The march was good until we reached Parliament Square where the demo was brought to a stop.
This is where round one of fighting between the police and anarchists started. They pushed past a line of police and tore down the gates stopping us from getting onto the grass. We were pushed back further and further, with bonfires being lit, tents erected, and music playing.
Soon after, there were skirmishes with another police line, only minor, with just a bit of abuse at well protected police. And then the horses out of nowhere stirred up so much panic (especially amongst school students) but it just made people angry, not scared.
The evening went on and some in the crowd sought something to eat at the local McDonalds. We were then prevented from getting back into Parliament Square, so when the crowd swelled up to around 2,000, it broke through the police line.
The kettling had started, with police declaring “you had the chance to go to the rally at Embankment”, which no-one around me had heard about.
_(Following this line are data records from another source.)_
(** * ExcelAIAnalyzer: the normalisation / classification / insight / prediction core

    A shallow embedding of [utilities.py]: [detect_excel_structure],
    [analyze_excel_data], [classify_transactions], [generate_ai_insights] and
    [generate_financial_predictions].

    Modelling conventions.
    - Text is a [string] of UTF-8 bytes.  Python compares and searches text by
      code point; on well-formed UTF-8 the byte-wise substring test and the
      byte-wise lexicographic order coincide with the code-point ones.
    - A number is the exact rational [Qc] that the int or the float equals;
      the float [nan] is the separate cell [CNaN].  pandas holds a number as
      an int64 or as a float64, and its sums, differences and absolute
      values wrap around or round off where the ones here are exact.  The
      two agree on whole numbers whose magnitudes add up to less than 2^53
      ([whole_amounts]), and a theorem that states the value of a sum or of
      a difference assumes that of the amounts it is about.  The predictor
      divides and multiplies floats, where rounding cannot be assumed away:
      that arithmetic is the library's ([float_add], [float_sub],
      [float_mul], [float_div] of [PyLib]).  Infinities are outside the
      model.
    - A pandas [Timestamp] is its count of nanoseconds since the epoch, an
      int64 between [timestamp_min] (in September 1677) and [timestamp_max]
      (in April 2262).  A date computation that would leave this range
      raises: [pd.date_range] when its first day falls before
      [timestamp_min], the monthly grouping and [last_date +
      pd.DateOffset(months=i)] when a month end they need lies outside.
    - A [DataFrame] is its column labels, in the order of [df.columns],
      together with its rows; a row maps a label to a cell (a label a row
      lacks reads as [nan]).  The index is the default [RangeIndex].
    - Functions of the Python and pandas libraries whose code is not part of
      this repository (case folding, number and date parsing and printing) are
      the operations of the class [PyLib]; every general theorem holds for
      every implementation of them.  [pd.to_numeric] and [pd.to_datetime]
      convert a column cell by cell.
    - [datetime.now()] is an explicit argument [now].
    - A call that raises returns [Raise].
    - A label may head several columns of a frame.  [data[c]] then selects a
      frame of all of them; [analyze_excel_data], which goes on with one
      column, raises ([getcolumn]).  A row keeps one cell per label: what
      the aggregator and the predictor make of a label that heads several
      columns is outside the model, and the theorems about them that depend
      on it ask for pairwise distinct labels.
    - [generate_financial_predictions] assigns to a column of the frame it is
      given; it returns its dict together with the frame as the call leaves
      it.  The other functions only read their arguments. *)

From Stdlib Require Import Ascii String QArith Qcanon Qcabs OrderedTypeEx.
From stdpp Require Import gmap strings list fin_maps numbers pretty.

Open Scope string_scope.
Open Scope Z_scope.
Open Scope list_scope.

(** ** Cells, rows and frames *)

Definition Timestamp := Z.

Inductive cell :=
| CNone                      (* None *)
| CNaN                       (* float('nan') *)
| CNaT                       (* pd.NaT *)
| CNum (q : Qc)              (* an int or a finite float *)
| CStr (s : string)          (* a str *)
| CDate (t : Timestamp).     (* a Timestamp *)

Global Instance cell_eq_dec : EqDecision cell.
Proof. unfold Timestamp. solve_decision. Defined.

Global Instance cell_inhabited : Inhabited cell := populate CNaN.

Record DataFrame := mkDataFrame {
  df_columns : list string;
  df_rows : list (gmap string cell)
}.

Global Instance DataFrame_eq_dec : EqDecision DataFrame.
Proof. solve_decision. Defined.

(** [row[c]] for a label the frame has. *)
Definition row_get (r : gmap string cell) (c : string) : cell :=
  default CNaN (r !! c).

(** [len(df)] *)
Definition df_len (df : DataFrame) : nat := length (df_rows df).

(** [df.empty]: some axis has length 0. *)
Definition df_empty (df : DataFrame) : bool :=
  bool_decide (df_columns df = []) || bool_decide (df_rows df = []).

(** [pd.isna(x)] *)
Definition isna (c : cell) : bool :=
  match c with
  | CNone | CNaN | CNaT => true
  | _ => false
  end.

(** ** Exceptions *)

(** The outcome of a call: a value, or an exception that escapes it (which
    exception is not recorded). *)
Inductive result (A : Type) :=
| Ok (a : A)
| Raise.
Arguments Ok {A} a.
Arguments Raise {A}.

Global Instance result_eq_dec {A} `{EqDecision A} : EqDecision (result A).
Proof. solve_decision. Defined.

(** Sequencing: the first exception ends the computation. *)
Definition result_bind {A B} (r : result A) (f : A → result B) : result B :=
  match r with
  | Ok a => f a
  | Raise => Raise
  end.

Notation "'do' x <- r ; k" := (result_bind r (λ x, k))
  (at level 10, x name, r at level 100, k at level 200).

(** [df[c]]: the column as a list of cells; [KeyError] for an unknown label. *)
Definition getitem (df : DataFrame) (c : string) : result (list cell) :=
  if bool_decide (c ∈ df_columns df)
  then Ok ((λ r, row_get r c) <$> df_rows df)
  else Raise.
A few chants at the police, including “we payed for your hats, we payed for your hats, what a waste of council tax, we payed for your hats”, and then police kept marching up on us. Barriers erected to hold them back were met with wielded batons.
At one point we were crushed by the police and they were only slowly letting individuals out, knowing we could not move the other way. I eventually managed to get out to get on a coach.
The police were a disgrace, perhaps partly from nerves and over-exaggeration of who was in the crowd – to them everyone was an anarchist, when there were probably more school students in their uniform.